## [About this task]
The lines you return must be all those in the data that hold the string "PostgresLaws".

## [Stored items]

Class PostgresLaws `{PG : Postgres} : Prop := {
  order_by_perm {A} (key : A → Z) l : order_by key l ≡ₚ l;
  order_by_sorted {A} (key : A → Z) l :
    StronglySorted (λ x y, key x ≤ key y) (order_by key l);
  order_by_text_perm {A} (key : A → string) l : order_by_text key l ≡ₚ l;
  order_by_text2_perm {A} (key key' : A → string) l : order_by_text2 key key' l ≡ₚ l;
  returning_perm {A} (l : list A) : returning l ≡ₚ l;
  f8_int_of_Z z : - 2 ^ 53 ≤ z ≤ 2 ^ 53 → f8_int (f8_of_Z z) = z;
  f8_int_lt x z : - 2 ^ 53 ≤ z ≤ 2 ^ 53 → f8_ltb x (f8_of_Z z) = true → f8_int x ≤ z;
  f8_int_ge x z : 0 ≤ z ≤ 2 ^ 53 → f8_ltb x (f8_of_Z z) = false → z ≤ f8_int x;
  f8_int_sub x n : 0 ≤ n ≤ f8_int x → f8_int x ≤ 2 ^ 53 →
    f8_int (f8_sub x (f8_of_Z n)) = f8_int x - n;
  f8_int_refill_0 x z : - 2 ^ 53 ≤ z ≤ 2 ^ 53 →
    f8_int (f8_add x (f8_mul (f8_of_Z z) (f8_epoch 0))) = f8_int x;
}.

(** [ORDER BY] a key that tells the rows apart fixes their order. *)
Section order_by.
Context `{LAWS : PostgresLaws} {A : Type} (key : A → Z).
Implicit Types l : list A.

Definition key_distinct l : Prop := ∀ x y, x ∈ l → y ∈ l → key x = key y → x = y.

Lemma sorted_by_unique l l' :
  key_distinct l → StronglySorted (λ x y, key x ≤ key y) l →
  StronglySorted (λ x y, key x ≤ key y) l' → l ≡ₚ l' → l = l'.
Proof.
  intros Hd Hl Hl' Hp. apply (StronglySorted_unique_strong (λ x y, key x ≤ key y)); try done.
  intros x y Hx Hy H1 H2. apply Hd; [done|by rewrite Hp|lia].
Qed.

Lemma order_by_unique l l' : key_distinct l → l ≡ₚ l' → order_by key l = order_by key l'.
Proof.
  intros Hd Hp. apply sorted_by_unique; [|by apply order_by_sorted..|by rewrite !order_by_perm].
  intros x y. rewrite order_by_perm. apply Hd.
Qed.

Lemma filter_order_by (P : A → Prop) `{∀ x, Decision (P x)} l :
  key_distinct l → filter P (order_by key l) = order_by key (filter P l).
Proof.
  intros Hd. apply sorted_by_unique.
  - intros x y [_ Hx]%list_elem_of_filter [_ Hy]%list_elem_of_filter.
    rewrite order_by_perm in Hx, Hy. by apply Hd.
  - apply StronglySorted_filter, order_by_sorted.
  - apply order_by_sorted.
  - by rewrite !order_by_perm.
Qed.

Lemma order_by_fmap {B} (f : B → A) (l : list B) :
  key_distinct (f <$> l) → order_by key (f <$> l) = f <$> order_by (λ x, key (f x)) l.
Proof.
  intros Hd. apply sorted_by_unique.
  - intros x y. rewrite order_by_perm. apply Hd.
  - apply order_by_sorted.
  - assert (StronglySorted (λ x y, key (f x) ≤ key (f y)) (order_by (λ x, key (f x)) l)) as Hs
      by apply order_by_sorted.
    induction Hs as [|x l' _ IH Hall]; [constructor|]. simpl. constructor; [done|].
    by apply Forall_fmap.
  - by rewrite !order_by_perm.
Qed.
End order_by.

(** ** Tables *)

Abbreviation uuid := string (only parsing).

(** The values written to [messages.status] and [message_deliveries.status]. *)
Inductive status := pending | processing | failed | expired.
#[export] Instance status_eq_dec : EqDecision status.
Proof. solve_decision. Defined.

Definition status_text (s : status) : string :=
  match s with
  | pending => "pending" | processing => "processing"
  | failed => "failed" | expired => "expired"
  end.

Lemma status_text_inj s s' : status_text s = status_text s' → s = s'.
Proof. by destruct s, s'. Qed.

(** A non-NULL [metadata] column: [JSONB]'s null, an object of strings, or any
    other JSON value (which does not decode into a [map[string]string]). *)
Inductive metadata_json :=
| json_null
| json_object (m : gmap string string)
| json_other.

(** A row of [messages] without its primary key [id]; times are microseconds. *)
Record MessageRow := mkMessageRow {
  m_topic : string;
  m_payload : string;
  m_metadata : option metadata_json;
  m_key : option string;
  m_status : status;
  m_retry_count : Z;
  m_max_retries : Z;
  m_last_error : option string;
  m_visibility_timeout : option Z;
  m_expires_at : option Z;
  m_created_at : Z;
  m_updated_at : Z;
  m_original_topic : option string;
  m_dlq_moved_at : option Z;
}.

## [Answer for this exercise]
Class PostgresLaws `{PG : Postgres} : Prop := {
Context `{LAWS : PostgresLaws} {A : Type} (key : A → Z).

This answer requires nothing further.